Fluorinated chitosan mediated transepithelial delivery of sanguinarine-loaded platinum (IV) prodrug for intravesical instillation therapy of muscle-invasive bladder cancer.

Cisplatin-based neoadjuvant chemotherapy is first-line strategy to inhibit progression and metastasis of muscle-invasive bladder cancer (MIBC). However, its clinical efficacy is often limited by drug resistance and severe systemic side effects, highlighting the urgent need for innovative therapeutic approaches. Despite advancements in cisplatin-based regimens, research on intravesical cisplatin delivery systems remains scarce. In this study, we developed an amphiphilic platinum(IV) prodrug micellar platform (Pt (IV)-DI-PEG) capable of efficiently encapsulating sanguinarine (San), which was further coated with fluorinated chitosan (FCS) to construct San@Pt(IV)-DI-PEG@FCS nanoparticles (SPFNPs) for intravesical instillation even targeting MIBC. The resulting SPFNPs demonstrated several advantages: the FCS coating facilitated enhanced trans-epithelial drug delivery by regulating bladder epithelial tight junction proteins, enabling efficient intravesical administration; Second, the glutathione (GSH)-responsive reduction of the Pt(IV) prodrug promoted tumor-targeted release of San and localized accumulation of Pt(II), while simultaneously depleting intracellular GSH. Furthermore, the released San induced reactive oxygen species (ROS) production, oxidative cleavage and inhibit the activation and function of poly (ADP-ribose) polymerase, collectively impairing nucleotide-excision repair and preventing the elimination of Pt-DNA adducts, resulting in persistent DNA damage, cell cycle arrest, and apoptosis in tumor cells.
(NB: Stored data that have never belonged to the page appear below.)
Lemma qrm_sessions_invariant_witness :
  rtc (qrm_step (AS := AllowlistRegistry) (AIo := unit) (AllowlistStore0 := memory_allowlist) example_relay_config None None
         qrm_demo_home qrm_demo_peer) qrm_demo_start qrm_demo_connecting
  ∧ ∃ id t b, qs_tasks (qc_sessions qrm_demo_connecting) !! id = Some t ∧ task_binding t = Some b
      ∧ hb_session_handle b = 1 ∧ hb_token b = replicate 32 x05.
Proof.
  assert (Hrun : rtc (qrm_step (AS := AllowlistRegistry) (AIo := unit) (AllowlistStore0 := memory_allowlist)
      example_relay_config None None qrm_demo_home qrm_demo_peer) qrm_demo_start qrm_demo_connecting)
    by (etrans; [exact qrm_demo_opened_steps|exact qrm_demo_connecting_steps]).
  split; [exact Hrun|].
  destruct (qrm_sessions_invariant (AllowlistStore0 := memory_allowlist) example_relay_config None None qrm_demo_home qrm_demo_peer
    1 2 qrm_demo_registry qrm_demo_allowlist [] qrm_demo_connecting ltac:(vm_compute; reflexivity) ltac:(discriminate)
    ltac:(vm_compute; reflexivity) Hrun) as [_ H].
  assert (Hp : qc_point qrm_demo_connecting = Listening) by (vm_compute; reflexivity). rewrite Hp in H.
  destruct H as (_ & _ & Hserved).
  assert (Ha : ∃ a, sr_active (qs_registry (qc_sessions qrm_demo_connecting)) !! 1 = Some a ∧ as_bound a = true
    ∧ ps_token (as_prepared a) = replicate 32 x05) by (eexists; split; [vm_compute; reflexivity|split; reflexivity]).
  destruct Ha as (a & Ha & Hb & Ht). destruct (Hserved 1 a Ha Hb) as (id & t & b & Hid & Htb & Hh & Hx).
  exists id, t, b. split; [exact Hid|]. split; [exact Htb|]. split; [exact Hh|]. destruct Hx as [_ Hx]. rewrite <-Hx. exact Ht.
Defined.

(** C33. A session that is closed, or whose lease ran out, does not go on.  In every reachable
    connection, a task that was allowed to reach for its socket still has its session in
    the registry, or it was told to stop, or the loop is about to tell it.  The one exception:
    its handle was given out again while it ran ([qs_reused]), which takes 65535 openings.
    A task that was told can end by three turns of its own from every point at which it waits
    for its receiver, and by at most four from every other, leaving neither a control nor a
    session behind.  And a task whose session is gone cannot go on: a bridge ends at its next
    lease tick, and any other task takes at most five turns of its own, whatever they are,
    has ended after the fifth, and starts no bridge. *)
Theorem qrm_closed_sessions_stop {AS AIo} `{!AllowlistStore AS AIo} config socket_override xdg home peer
    relay_generation connection_epoch registry (allowlist : AS) sent (c : QrmConnection AS) id t b :
  ResourceLimits_validate (cf_limits config) = Ok tt → 0 ≤ rl_max_sessions_per_connection (cf_limits config) →
  QuicRelayServer_new_connection config relay_generation connection_epoch = Ok registry →
  rtc (qrm_step (AIo := AIo) config socket_override xdg home peer) (connection_start allowlist registry sent) c →
  let s := qc_sessions c in
  qs_tasks s !! id = Some t → checked_binding t = Some b →
  (hb_session_handle b ∉ qs_reused s →
     session_live (qs_registry s) b ∨ told_to_stop s id b ∨ pending (qc_point c) (hb_session_handle b))
  ∧ (told_to_stop s id b →
       ∃ n s', (n ≤ 4)%nat ∧ (cancellable t = Some b → n = 3%nat)
         ∧ nsteps (stream_step config socket_override xdg home id) n s s'
         ∧ qs_tasks s' !! id = None ∧ qs_controls s' !! hb_session_handle b = None
         ∧ sr_active (qs_registry s') !! hb_session_handle b = None)
  ∧ (¬ session_live (qs_registry s) b → ∀ now, stream_tick id b now s = go_on id (RemovingControl b) s)
  ∧ (¬ session_live (qs_registry s) b → (∀ bridge, t ≠ Forwarding b bridge) →
       ∀ k s', nsteps (stream_step config socket_override xdg home id) k s s' →
         (k ≤ 5)%nat ∧ (k = 5%nat → qs_tasks s' !! id = None)
         ∧ ∀ bridge, qs_tasks s' !! id ≠ Some (Forwarding b bridge)).
Proof.
  intros Hl Hm Hr Hrun s Hid Hb. destruct (session_limits_validated _ Hl) as [limits Hlim].
  destruct (connection_start_wf _ _ _ _ allowlist sent Hm Hr) as [Hwf _].
  destruct (qrm_reachable_wf _ _ _ _ _ _ Hlim _ _ Hwf Hrun) as [Hc _]. split_and!.
  - intros Hre. unfold connection_wf in Hc. fold s in Hc.
    destruct (qc_point c); try (by eapply (qw_stops _ _ Hc)). by rewrite Hc, lookup_empty in Hid.
  - intros Ht. by eapply told_task_finishes.
  - intros Hn now. unfold stream_tick. destruct (active_bound_exact _ _ _) eqn:Hx; [|done].
    by apply active_bound_exact_live in Hx.
  - intros Hn Hnf k s' Hk.
    assert (Hlv : leaves s id b 5).
    { split; [done|]. right. exists t. destruct t; try done; simpl in Hb; simplify_eq; try (by destruct (Hnf bridge));
        (eexists; split_and!; [done|done|done|lia]). }
    destruct (leaves_steps _ _ _ _ _ _ _ _ _ _ Hlv Hk) as [Hle [_ Hend]]. split_and!; [done| |].
    + intros ->. destruct Hend as [?|(t' & m & _ & _ & Hleft & Hm0)]; [done|].
      destruct t'; simpl in Hleft; simplify_eq; lia.
    + intros bridge Hf. destruct Hend as [?|(t' & m & Hid' & _ & Hleft & _)]; [congruence|].
      rewrite Hf in Hid'. by simplify_eq.
Qed.
Inductive ServePoint : Type := Accepting | Draining | Stopped.

(** [sv_unjoined]: the tasks that ended and were not joined. *)
Record ServeState : Type := {
  sv_point : ServePoint;
  sv_drain : bool;
  sv_available : Permit → Z;
  sv_tasks : gmap nat ServerTask;
  sv_next : nat;
  sv_unjoined : nat;
}.

Definition sv_set_available (f : Permit → Z) (s : ServeState) : ServeState :=
  {| sv_point := sv_point s; sv_drain := sv_drain s; sv_available := f; sv_tasks := sv_tasks s; sv_next := sv_next s;
     sv_unjoined := sv_unjoined s |}.
Definition sv_set_tasks (tasks : gmap nat ServerTask) (s : ServeState) : ServeState :=
  {| sv_point := sv_point s; sv_drain := sv_drain s; sv_available := sv_available s; sv_tasks := tasks; sv_next := sv_next s;
     sv_unjoined := sv_unjoined s |}.
Definition sv_set_unjoined (n : nat) (s : ServeState) : ServeState :=
  {| sv_point := sv_point s; sv_drain := sv_drain s; sv_available := sv_available s; sv_tasks := sv_tasks s; sv_next := sv_next s;
     sv_unjoined := n |}.
Definition sv_set_next (n : nat) (s : ServeState) : ServeState :=
  {| sv_point := sv_point s; sv_drain := sv_drain s; sv_available := sv_available s; sv_tasks := sv_tasks s; sv_next := n;
     sv_unjoined := sv_unjoined s |}.
Definition sv_set_point (point : ServePoint) (drain : bool) (s : ServeState) : ServeState :=
  {| sv_point := point; sv_drain := drain; sv_available := sv_available s; sv_tasks := sv_tasks s; sv_next := sv_next s;
     sv_unjoined := sv_unjoined s |}.

(** ** Permits *)
Definition permit_count (p : Permit) (permits : list Permit) : Z := len (filter (p =.) permits).

Definition try_acquire (p : Permit) (available : Permit → Z) : option (Permit → Z) :=
  if 0 <? available p then Some (λ q, available q - permit_count q [p]) else None.
Definition drop_permits (permits : list Permit) (available : Permit → Z) : Permit → Z :=
  λ q, available q + permit_count q permits.

(** One permit after the other; when one is not to be had, those before it are dropped again. *)
Fixpoint try_acquire_all (permits : list Permit) (available : Permit → Z) : option (Permit → Z) :=
  match permits with
  | [] => Some available
  | p :: permits => available ← try_acquire p available; try_acquire_all permits available
  end.

(** ** The loop *)
Definition serve_start (permits : Permit → Z) : ServeState :=
  {| sv_point := Accepting; sv_drain := false; sv_available := permits; sv_tasks := ∅; sv_next := 0; sv_unjoined := 0 |}.

(** [endpoint.accept()] gave a connection; it is refused when no handshake permit is left. *)
Definition accept_incoming (s : ServeState) : ServeState :=
  match try_acquire PreAuthHandshakes (sv_available s) with
  | None => s
  | Some available =>
      sv_set_available available
        (sv_set_next (S (sv_next s))
           (sv_set_tasks (<[sv_next s := {| tk_stage := Spawned; tk_permits := [PreAuthHandshakes] |}]> (sv_tasks s)) s))
  end.

Definition begin_shutdown_drain (s : ServeState) : ServeState := sv_set_point Draining true s.

(** [abort_all] and the joins; or the loop returns and its tasks are dropped. *)
Definition stop_serving (s : ServeState) : ServeState :=
  sv_set_point Stopped (sv_drain s)
    (sv_set_available (drop_permits (map_to_list (sv_tasks s) ≫= λ t, tk_permits t.2) (sv_available s))
       (sv_set_unjoined 0 (sv_set_tasks ∅ s))).

Definition join_server_task (s : ServeState) : ServeState := sv_set_unjoined (pred (sv_unjoined s)) s.

(** ** The tasks *)
Definition finish_server_task (id : nat) (t : ServerTask) (s : ServeState) : ServeState :=
  sv_set_available (drop_permits (tk_permits t) (sv_available s))
    (sv_set_unjoined (S (sv_unjoined s)) (sv_set_tasks (delete id (sv_tasks s)) s)).

Definition advance_task (id : nat) (t : ServerTask) (available : Permit → Z) (s : ServeState) : ServeState :=
  sv_set_available available (sv_set_tasks (<[id := t]> (sv_tasks s)) s).

Definition first_poll (id : nat) (t : ServerTask) (s : ServeState) : ServeState :=
  if sv_drain s then finish_server_task id t s
  else advance_task id {| tk_stage := Handshaking; tk_permits := tk_permits t |} (sv_available s) s.

Definition is_pre_auth (c : Handshaken) : bool :=
  match negotiated_alpn c with
  | Ok protocol => bool_decide (protocol = QRM_ENROLLMENT_ALPN) || bool_decide (protocol = QRM_BOOTSTRAP_ALPN)
  | _ => false
  end.

(** The handshake permit is dropped, and a connection that is not for enrollment needs one of
    the connection permits. *)
Definition handshake_done (id : nat) (t : ServerTask) (c : Handshaken) (s : ServeState) : ServeState :=
  let available := drop_permits (tk_permits t) (sv_available s) in
  if is_pre_auth c then advance_task id {| tk_stage := Admitting c; tk_permits := [] |} available s
  else
    match try_acquire Connections available with
    | None => finish_server_task id t s
    | Some available => advance_task id {| tk_stage := Admitting c; tk_permits := [Connections] |} available s
    end.

(** What a handler acquires before anything else. *)
Definition handler_permits (a : Admission) : list Permit :=
  match a with
  | ServeBootstrap => [BootstrapHandshakes; BootstrapConnections]
  | ServeEnrollment _ => [EnrollmentHandshakes; EnrollmentConnections]
  | ServeQrm _ => []
  end.
Definition handler_present (bootstrap_present : bool) (a : Admission) : bool :=
  match a with ServeQrm _ => true | _ => bootstrap_present end.

Definition enter_handler (bootstrap_present : bool) (id : nat) (t : ServerTask) (c : Handshaken)
    (decision : relay_result Admission) (s : ServeState) : ServeState :=
  match decision with
  | Ok a =>
      match (if handler_present bootstrap_present a then try_acquire_all (handler_permits a) (sv_available s) else None) with
      | Some available =>
          advance_task id {| tk_stage := Serving c a; tk_permits := tk_permits t ++ handler_permits a |} available s
      | None => finish_server_task id t s
      end
  | _ => finish_server_task id t s
  end.

(** ** What a task is busy with *)
Definition in_handshake (t : ServerTask) : bool :=
  match tk_stage t with Spawned | Handshaking => true | _ => false end.
Definition serves_qrm (t : ServerTask) : bool := match tk_stage t with Serving _ (ServeQrm _) => true | _ => false end.
Definition serves_bootstrap (t : ServerTask) : bool := match tk_stage t with Serving _ ServeBootstrap => true | _ => false end.
Definition serves_enrollment (t : ServerTask) : bool :=
  match tk_stage t with Serving _ (ServeEnrollment _) => true | _ => false end.
(** The certificate of a record was recorded by a handler, or was there at the start. *)
Definition record_justified (log : list (ServerEvent BIo)) (record : IssuanceResultRecord) : Prop :=
  match ir_fingerprint record with
  | None => True
  | Some fingerprint =>
      (∃ r0, r0 ∈ rs0 ∧ ir_key r0 = ir_key record ∧ ir_fingerprint r0 = Some fingerprint)
      ∨ ∃ approval_id csr app_id issued,
          CertificateRecorded (ir_key record) approval_id csr app_id issued ∈ log ∧ ic_fingerprint issued = fingerprint
  end.

Record log_ok (log : list (ServerEvent BIo)) : Prop := {
  lo_approved core_identity approval_id csr csr_digest generation :
    AppApproved core_identity approval_id csr csr_digest generation ∈ log → approval_justified log core_identity approval_id csr csr_digest;
  lo_recorded key approval_id csr app_id issued :
    CertificateRecorded key approval_id csr app_id issued ∈ log → certificate_justified log key approval_id csr app_id issued;
  lo_enrolled approval_id csr app_id issued :
    AppEnrolled approval_id csr app_id issued ∈ log → ∃ key, CertificateRecorded key approval_id csr app_id issued ∈ log;
  lo_confirmed core_identity payload record :
    AppConfirmed core_identity payload record ∈ log → confirmation_exact payload record ∧ record_justified log record;
}.

(** The first binding of a key is the only one for the time its result is kept. *)
Definition begun_once (rs : list IssuanceResultRecord) (log : list (ServerEvent BIo)) : Prop :=
  ∀ key t pre post, log = pre ++ IssuanceBegun key t :: post → (∀ t', IssuanceBegun key t' ∉ pre) →
    (∃ t', StoreCalled t' ∈ post ∧ t + ISSUANCE_RESULT_TTL_SECS ≤ t')
    ∨ (∃ r, r ∈ rs ∧ ir_key r = key ∧ t + ISSUANCE_RESULT_TTL_SECS ≤ ir_retained_until r)
      ∧ ∀ t', IssuanceBegun key t' ∉ post.

Record results_ok (rs : list IssuanceResultRecord) (log : list (ServerEvent BIo)) : Prop := {
  ro_begun : begun_once rs log;
  ro_records : Forall (record_justified log) rs;
}.

Record allowlist_ok (reg : AllowlistRegistry) (log : list (ServerEvent BIo)) : Prop := {
  ao_step : ∃ certificates, allowlist_step certificates reg0 reg
    ∧ ∀ c, c ∈ certificates → ∃ approval_id csr issued,
        AppEnrolled approval_id csr (cm_app_id c) issued ∈ log ∧ cm_fingerprint c = ic_fingerprint issued;
  ao_active app_id e : entry reg app_id = Some e → ae_state e = Active →
    (∃ e0, entry reg0 app_id = Some e0 ∧ ae_state e0 = Active)
    ∨ ∃ core_identity payload record, AppConfirmed core_identity payload record ∈ log
        ∧ ir_app_id record = app_id ∧ ir_fingerprint record = Some (ae_fingerprint e);
}.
The synergistic effects of San and cisplatin were validated in both orthotopic mouse models and patient-derived orthotopic xenograft, demonstrating robust anti-tumor efficacy. This study underscores the potential of intravesical cisplatin formulations as a promising strategy for MIBC treatment, offering a shift from traditional systemic chemotherapy towards localized, targeted drug delivery systems.